▸ **PROMPT**
Your reply should hold the line containing "match uniqueTexturesMapping st !! p with" and every later line of the records, reproduced exactly, and no other lines.

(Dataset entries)

—————

(** * RprUsdMaterialRegistry: texture resolution and material graph building

    A shallow embedding of [pxr/imaging/rprUsd/materialRegistry.cpp]:
    - [Textures]: [RprUsdMaterialRegistry::CommitResources], the three-phase
      resolution of the pending texture commits;
    - [Graph]: [RprUsdMaterialRegistry::CreateMaterial], the per-node pass,
      the recursive output resolution [getNodeOutput] and
      [RprUsdGraphBasedMaterial::Finalize];
    - [MaterialX]: [CreateMaterialXFromUsdShade] in full, with the path of
      the standard libraries it keeps between calls;
    - [Dump]: [DumpMaterialNetwork], the debug dump of a network map;
    - [Registry]: [RprUsdMaterialRegistry::GetRegisteredNodes], the loading
      of the MaterialX node definitions.

    Calls into collaborators that live outside this translation unit (the
    image cache, the file system, the node factories, the backend nodes) are
    Section variables; every call that a property talks about is recorded in
    an event trace, in the order the C++ code performs it (for the
    concurrent loop of [CommitResources], in the order of the schedule of
    the run, which is a Section variable too). *)

From stdpp Require Import base gmap sets list strings.
From Stdlib Require Import ZArith DecimalString.

Set Warnings "-clear-no-such-hyp".

(* ===================================================================== *)
(** * Texture resolver: [CommitResources]                                 *)
(* ===================================================================== *)

Module Textures.

Section CommitResources.

(** Opaque collaborator data: [RprUsdCoreImage], [RprUsdTextureData],
    the state of [RprUsdImageCache], [rpr::ImageWrapType] and the
    colour-space string. *)
Context {Image TextureData ImageCache ColorSpace WrapType : Type}.

(** [RprUsdCoreImage::UDIMTile]. *)
Record UDIMTile := mkTile {
  tile_id : nat;
  tile_data : TextureData
}.

(** One entry of [m_textureCommits].  The [setTextureCallback] member is a
    [std::function]; its invocations are recorded as [EvCallback]. *)
Record TextureCommit := mkCommit {
  filepath : string;
  colorspace : ColorSpace;
  wrapType : WrapType;
  numComponentsRequired : nat
}.

(** The local [struct UniqueTextureInfo]. *)
Record UniqueTextureInfo := mkUnique {
  path : string;
  udimTileId : nat;
  data : option TextureData
}.

(** Calls that leave the function, in the order of the run.
    [EvGetImage] lists the arguments of [imageCache->GetImage] and its
    result; it and [EvCallback] carry the loop index [i] of the commit
    they serve. *)
Inductive Event :=
| EvGetImage (i : nat) (p : string) (cs : ColorSpace) (w : WrapType)
             (tiles : list UDIMTile) (ncomp : nat) (res : option Image)
| EvCallback (i : nat) (img : option Image)
| EvFileAccess (p : string) (found : bool)
| EvLoad (p : string)
| EvLoadFailed (p : string).

(** Collaborators. [ArchFileAccess p = true] stands for
    [ArchFileAccess(p, F_OK) == 0]. *)
Variable GetImage :
  ImageCache → string → ColorSpace → WrapType → list UDIMTile → nat →
  option Image * ImageCache.
Variable RprUsdGetUDIMFormatString : string → option string.
Variable TfStringPrintf : string → nat → string.
Variable ArchFileAccess : string → bool.
Variable TextureDataNew : string → option TextureData.

(** [WorkParallelForN(n, fn)] runs its [n] slots concurrently and fixes no
    order between their steps.  [workSchedule n] is the order of one run:
    the slots that take their next step, in turn (see [interleave]). *)
Variable workSchedule : nat → list nat.

Definition kStartTile : nat := 1001.
Definition kEndTile : nat := 1100.

(** The locals of [CommitResources] that the loops mutate, with the image
    cache they call into. *)
Record Locals := mkLocals {
  cache : ImageCache;
  uniqueTextures : list UniqueTextureInfo;
  uniqueTexturesMapping : gmap string nat
}.

(** The lambda [getUniqueTextureIndex]: [emplace] inserts only when the
    key is new, and only then a [UniqueTextureInfo] is appended. *)
Definition getUniqueTextureIndex (p : string) (tileId : nat) (st : Locals)
  : nat * Locals :=
  match uniqueTexturesMapping st !! p with
  | Some k => (k, st)
  | None =>
      let k := size (uniqueTexturesMapping st) in
      (k, mkLocals (cache st)
                   (uniqueTextures st ++ [mkUnique p tileId None])
                   (<[p := k]> (uniqueTexturesMapping st)))
  end.
(** * UserManagementDash: the client-side data pipeline of [script.js]

    A shallow embedding of the record normalizer, the view pipeline
    (filter, sort, paginate) and the mutation coordinator (create, update,
    delete) of [script.js], with the properties of the specification stated
    and proved over it.

    Conventions of the embedding.
    - A JavaScript string is a list of code units; the development covers the
      code units below 256 (Latin-1), for which [toLowerCase], [trim] and the
      regular-expression class [\s] are given exactly.
    - A JavaScript number that holds a count, a page or an identifier is an
      integer of [Z].  The page size is exact for [perPage >= 1], the values
      of the page-size selector.
    - The global [state] object and the DOM are threaded explicitly: a
      handler is a function from the application state to the application
      state, and the remote service is a function from requests to replies
      that the handler consults where the source awaits [fetch].  A handler
      runs to its end before the next event is handled. *)

From Stdlib Require Import Ascii String.
From Stdlib Require Import List ZArith Lia Bool Permutation Sorted.
From Stdlib Require Import Relations RelationClasses.
Import ListNotations.

Local Open Scope Z_scope.

(** ** JavaScript strings

    A string is the list of its code units.  The strings of the pipeline
    below hold code units under 256 (Latin-1), one [ascii] each; strings with
    code units above are treated further down, as lists of numbers. *)

Definition str := list ascii.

—————

▸ **RESPONSE FOR THIS EXERCISE**
  match uniqueTexturesMapping st !! p with
  | Some k => (k, st)
  | None =>
      let k := size (uniqueTexturesMapping st) in
      (k, mkLocals (cache st)
                   (uniqueTextures st ++ [mkUnique p tileId None])
                   (<[p := k]> (uniqueTexturesMapping st)))
  end.
(** * UserManagementDash: the client-side data pipeline of [script.js]

    A shallow embedding of the record normalizer, the view pipeline
    (filter, sort, paginate) and the mutation coordinator (create, update,
    delete) of [script.js], with the properties of the specification stated
    and proved over it.

    Conventions of the embedding.
    - A JavaScript string is a list of code units; the development covers the
      code units below 256 (Latin-1), for which [toLowerCase], [trim] and the
      regular-expression class [\s] are given exactly.
    - A JavaScript number that holds a count, a page or an identifier is an
      integer of [Z].  The page size is exact for [perPage >= 1], the values
      of the page-size selector.
    - The global [state] object and the DOM are threaded explicitly: a
      handler is a function from the application state to the application
      state, and the remote service is a function from requests to replies
      that the handler consults where the source awaits [fetch].  A handler
      runs to its end before the next event is handled. *)

From Stdlib Require Import Ascii String.
From Stdlib Require Import List ZArith Lia Bool Permutation Sorted.
From Stdlib Require Import Relations RelationClasses.
Import ListNotations.

Local Open Scope Z_scope.

(** ** JavaScript strings

    A string is the list of its code units.  The strings of the pipeline
    below hold code units under 256 (Latin-1), one [ascii] each; strings with
    code units above are treated further down, as lists of numbers. *)

Definition str := list ascii.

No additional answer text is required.